EXERCISE. Copy the records below word for word. Stop after the line that contains "(** The answers of each step. *)".

[Stored items]
(* ===== verification/PlanAnswers.v ===== *)
(** * Answers of plans in the step loop

    What [execute_tool_session_plan] answers is read back by the step executor;
    each answer has a status it understands and a phase to go on in. *)

From stdpp Require Import base list strings gmap.
From Stdlib Require Import ZArith Lia.
From S2P Require Import Prelude RustStr ArchiveRead RefTable Json Ids Interceptor EffectBus Errors ToolNames Signature Render StepExecutor PlanExtraction ToolSessions HandleOps SessionPlan PlanSafety.

Open Scope string_scope.
Open Scope list_scope.

(** The answers of each step. *)
Definition answers {regex} (tool : string) (op : ToolSessionOp (regex := regex)) (v : json) : Prop :=
  match op with
  | Open _ _ => exists id, v = open_json id tool
  | Send _ _ =>
      (exists r, v = send_done_json r) \/ (exists r hd, v = duplicate_send_json r hd) \/
      (exists id f, v = plan_send_tool_error_value tool id f) \/ (exists why, v = send_unavailable_result tool why)
  | SearchRead r _ _ _ _ => v = archive_ref_not_found_tool_result "SearchRead" r \/ exists text page, v = read_output_json text page
  | PageRead r _ _ _ => v = archive_ref_not_found_tool_result "PageRead" r \/ exists text page, v = read_output_json text page
  | Finish _ => v = finished_json
  | Abort _ => v = aborted_json
  end.

Section Answers.
Context {E regex : Type} `{ToolEnv E} `{PlanEnv E regex}.
Context (order : gmap ToolSessionId ToolSessionScope -> list (ToolSessionId * ToolSessionScope)) (fuel : nat) (scope : RuntimeScope).
Notation handle := (handle (world E)).
Implicit Types h : handle.

(** What a computation can end with, whatever its handle. *)
Definition yields {A} (m : @M (world E) A) (Q : A -> Prop) : Prop := forall h, Q (m h).1.

Lemma yields_ret {A} (a : A) (Q : A -> Prop) : Q a -> yields (ret a) Q.
Proof. by intros Hq h. Qed.

Lemma yields_bind {A B} (m : @M (world E) A) (k : A -> @M (world E) B) (Q : B -> Prop) : (forall a, yields (k a) Q) -> yields (bindM m k) Q.
Proof. intros Hk h. unfold bindM. destruct (m h) as [a h1]. apply Hk. Qed.

(** A step goes on with an answer of its operation or stops. *)
Definition step_answers (auto_opened : bool) tool (op : ToolSessionOp (regex := regex)) (r : step_end) : Prop :=
  match r with
  | SNext s => exists v, ps_last s = Some v /\ answers tool op v
  | SStop (PReturn (Ok v)) => auto_opened = true /\ exists why, v = send_unavailable_result tool why
  | SStop _ => True
  end.

Ltac yields_go :=
  repeat (match goal with
    | |- yields (ret _) _ => apply yields_ret
    | |- yields (bindM _ _) _ => apply yields_bind; intros ?
    | |- yields (let '(_, _) := ?x in _) _ => destruct x
    | |- yields (match ?x with _ => _ end) _ => destruct x
    end; cbn [step_answers with_last ps_last]).

Lemma answer_next auto tool op s v : ps_last s = Some v -> answers tool op v -> step_answers auto tool op (SNext s).
Proof. intros ? ?. by exists v. Qed.

Lemma read_answers tool op phase next_step r o l g s (Q : json -> Prop) :
  Q (archive_ref_not_found_tool_result op r) -> (forall text page, Q (read_output_json text page)) ->
  yields (read_step (E := E) scope tool op phase next_step r o l g s)
    (fun e => match e with SNext s' => exists v, ps_last s' = Some v /\ Q v | SStop (PReturn (Ok _)) => False | SStop _ => True end).
Proof. intros Hn Ho. unfold read_step. yields_go; simpl; eauto. Qed.

Lemma read_step_answers auto tool (op : ToolSessionOp (regex := regex)) e :
  match e with SNext s' => exists v, ps_last s' = Some v /\ answers tool op v | SStop (PReturn (Ok _)) => False | SStop _ => True end ->
  step_answers auto tool op e.
Proof. by destruct e as [|[[]| |]]. Qed.

Lemma plan_step_answers tool auto op s : (forall r, op = Finish r -> last_is_done s = false) ->
  yields (plan_step (E := E) order fuel scope tool auto op s) (step_answers auto tool op).
Proof.
  intros Hfin. destruct op as [i rs|i rs|r o l g rs|r o l rs|rs|rs]; cbn [plan_step].
  - unfold open_step. yields_go; simpl; eauto; destruct auto; eauto.
  - unfold plan_send_step. yields_go; simpl; eauto 10.
  - intros h. apply read_step_answers, read_answers; simpl; eauto.
  - intros h. apply read_step_answers, read_answers; simpl; eauto.
  - unfold finish_step. rewrite (Hfin rs eq_refl). apply yields_bind. intros [[]|e]; yields_go; simpl; eauto.
  - unfold abort_step. apply yields_bind. intros [[]|e]; yields_go; simpl; eauto.
Qed.

Definition returns (Q : json -> Prop) (r : plan_end) : Prop := match r with PReturn (Ok v) => Q v | _ => True end.

(** One operation continuing a session. *)
Lemma run_one_answers tool strict op session : yields (run_plan (E := E) order fuel scope tool false strict [op] session) (returns (answers tool op)).
Proof.
  unfold run_plan. intros h. cbn [plan_steps]. unfold bindM at 1. unfold bindM at 1.
  pose proof (plan_step_answers tool false op (mkPS session None false) ltac:(done) h) as Ha.
  destruct (plan_step order fuel scope tool false op _ h) as [[s'|e] h1]; simpl in Ha.
  - unfold ret at 1. destruct Ha as (v & Hl & Ha). rewrite Hl. unfold bindM. by destruct (cleanup false strict s' h1).
  - unfold ret. simpl. destruct e as [[v|]| |]; try done. by destruct Ha.
Qed.

(** A Send with its synthetic Open. *)
Lemma run_auto_answers tool strict why input reason session :
  yields (run_plan (E := E) order fuel scope tool true strict [Open None why; Send input reason] session) (returns (answers tool (Send (regex := regex) input reason))).
Proof.
  unfold run_plan. intros h. cbn [plan_steps]. unfold bindM at 1. unfold bindM at 1.
  pose proof (plan_step_answers tool true (Open None why) (mkPS session None false) ltac:(done) h) as Ha.
  destruct (plan_step order fuel scope tool true (Open None why) _ h) as [[s'|e] h1]; simpl in Ha.
  2: { unfold ret. simpl. destruct e as [[v|]| |]; try done. destruct Ha as [_ Hw]. simpl. eauto. }
  unfold bindM at 1. pose proof (plan_step_answers tool true (Send input reason) s' ltac:(done) h1) as Hb.
  destruct (plan_step order fuel scope tool true (Send input reason) s' h1) as [[s2|e] h2]; simpl in Hb.
  - unfold ret at 1. destruct Hb as (v & Hl & Hb). rewrite Hl. unfold bindM. by destruct (cleanup true strict s2 h2).
  - unfold ret. simpl. destruct e as [[v|]| |]; try done. destruct Hb as [_ Hw]. simpl. eauto.
Qed.

Lemma plan_answers tool op source : yields (execute_tool_session_plan (E := E) order fuel scope tool op source) (returns (answers (tool_name_display tool) op)).
Proof.
  unfold execute_tool_session_plan. apply yields_bind. intros session.
  destruct op as [i rs|i rs|r o l g rs|r o l rs|rs|rs]; try (destruct session; first [apply run_one_answers|by apply yields_ret]).
  destruct (normalize_plan_input _ i) as [norm|]; [|by apply yields_ret]. apply yields_bind. intros [[ref hd]|]; [apply yields_ret; simpl; eauto|].
  destruct session; [apply run_one_answers|]. destruct (negb _); [apply yields_ret; simpl; eauto|apply run_auto_answers].
Qed.
End Answers.

(** ** The step loop's reading of an answer *)

Lemma open_binds id tool : tool_name_valid tool -> extract_tool_binding (open_json id (tool_name_display tool)) = Some (mkBinding tool (slug tool)).
Proof.
  intros Hv. unfold extract_tool_binding, extract_tool_binding_inner, open_json. cbn -[binding_from_tool_name_str tool_name_display].
  unfold binding_from_tool_name_str. by rewrite display_parses.
Qed.

Definition is_open {regex} (op : ToolSessionOp (regex := regex)) : bool := match op with Open _ _ => true | _ => false end.
Definition is_finish {regex} (op : ToolSessionOp (regex := regex)) : bool := match op with Finish _ => true | _ => false end.

(** Whatever a tool session plan answers, the step loop goes on from it: the
    answer has a status of the protocol (a failed tool or a missing archive is
    an answer like any other), and the only answers the loop refuses are a
    second Open and a Finish before any Send completed, both inside an active
    session; on an entry hop it refuses none. *)
Theorem answers_continue_executor {E regex} `{ToolEnv E} `{PlanEnv E regex} order fuel scope tool op source (h : handle (world E)) v h' f p :
  tool_name_valid tool ->
  execute_tool_session_plan order fuel scope tool op source h = (PReturn (Ok v), h') ->
  exists st, hop_status p v = Some st /\
    ((exists q, advance f p st v = Ok q) \/
     (exists t hd, p = PActive t hd /\ is_open op = true) \/
     (exists t, p = PActive t false /\ is_finish op = true)).
Proof.
  intros Hv Hrun. pose proof (plan_answers order fuel scope tool op source h) as Ha. rewrite Hrun in Ha. simpl in Ha. clear Hrun.
  assert (Hgo : forall st, st = SDone \/ st = SDuplicate \/ st = SAborted -> exists q, advance f p st v = Ok q).
  { intros st Hst. unfold advance. destruct (result_is_read_only_finish v); [by eexists|]. destruct p; [..|by eexists]; destruct Hst as [->|[->| ->]]; by eexists. }
  destruct op as [i rs|i rs|r o l g rs|r o l rs|rs|rs]; simpl in Ha.
  - destruct Ha as [id ->]. exists SOpen. split; [done|]. destruct p as [|t hd|]; [|right; left; by eexists _, _|left; by eexists].
    left. unfold advance. rewrite open_binds by done. by eexists.
  - destruct Ha as [[r ->]|[(r & hd & ->)|[(id & fl & ->)|[why ->]]]]; eexists; (split; [reflexivity|left; apply Hgo; tauto]).
  - destruct Ha as [->|(text & page & ->)]; eexists; (split; [reflexivity|left; apply Hgo; tauto]).
  - destruct Ha as [->|(text & page & ->)]; eexists; (split; [reflexivity|left; apply Hgo; tauto]).
  - subst v. exists SFinished. split; [done|]. destruct p as [|t [|]|]; [left; by eexists..|right; right; by eexists|left; by eexists].
  - subst v. exists SAborted. split; [done|]. left. apply Hgo. tauto.
Qed.

#[local] Existing Instance script_env.

(** A tool that refuses its input, on an entry hop. *)
Lemma answers_continue_executor_witness :
  exists v, (demo_send [Some (Ok (StepError refused_input))]).1 = PReturn (Ok v) /\ exists st, hop_status PEntry v = Some st /\ is_ok (advance "f__entry" PEntry st v) = true.
Proof.
  destruct (demo_send [Some (Ok (StepError refused_input))]) as [r h'] eqn:Hop.
  assert (Hr : exists v, r = PReturn (Ok v)) by (apply (f_equal fst) in Hop; vm_compute in Hop; rewrite <-Hop; by eexists).
  destruct Hr as [v ->]. exists v. split; [reflexivity|].
  destruct (answers_continue_executor map_to_list 5 demo_scope calc_tool (Send demo_input None) None (demo_handle [Some (Ok (StepError refused_input))]) v h' "f__entry" PEntry)
    as (st & H1 & [[q H2]|[(t & hd & [=] & _)|(t & [=] & _)]]).
  - split; reflexivity.
  - exact Hop.
  - exists st. split; [exact H1|]. rewrite H2. reflexivity.
Defined.

(** ** Searching with flags *)

(** The output the tool gave, searched for [-i alpha] in the session and
    globally: only the first shows the line, since the global read parses the
    bare pattern again, without its flags. *)
Definition searched (read : GrepPattern -> @M (world script) plan_end) : bool :=
  match GrepPattern_parse no_regex "-i alpha" with
  | Ok g =>
      match (read g (demo_send [Some (Ok (ToolSessions.Done (Some (JStr "Alpha"))))]).2).1 with
      | PReturn (Ok v) => match get_str "output" v with Some text => contains_str "Alpha" text | None => false end
      | _ => false
      end
  | Err _ => false
  end.

Lemma global_search_drops_flags :
  searched (fun g => execute_tool_session_plan map_to_list 5 demo_scope calc_tool (SearchRead (mkShortRef 2 7) 0 100 g None) None) = true /\
  searched (fun g => execute_archive_read_plan demo_scope (SearchRead (mkShortRef 2 7) 0 100 g None)) = false.
Proof. vm_compute. split; reflexivity. Qed.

TASK SOLUTION.
(* ===== verification/PlanAnswers.v ===== *)
(** * Answers of plans in the step loop

    What [execute_tool_session_plan] answers is read back by the step executor;
    each answer has a status it understands and a phase to go on in. *)

From stdpp Require Import base list strings gmap.
From Stdlib Require Import ZArith Lia.
From S2P Require Import Prelude RustStr ArchiveRead RefTable Json Ids Interceptor EffectBus Errors ToolNames Signature Render StepExecutor PlanExtraction ToolSessions HandleOps SessionPlan PlanSafety.

Open Scope string_scope.
Open Scope list_scope.

(** The answers of each step. *)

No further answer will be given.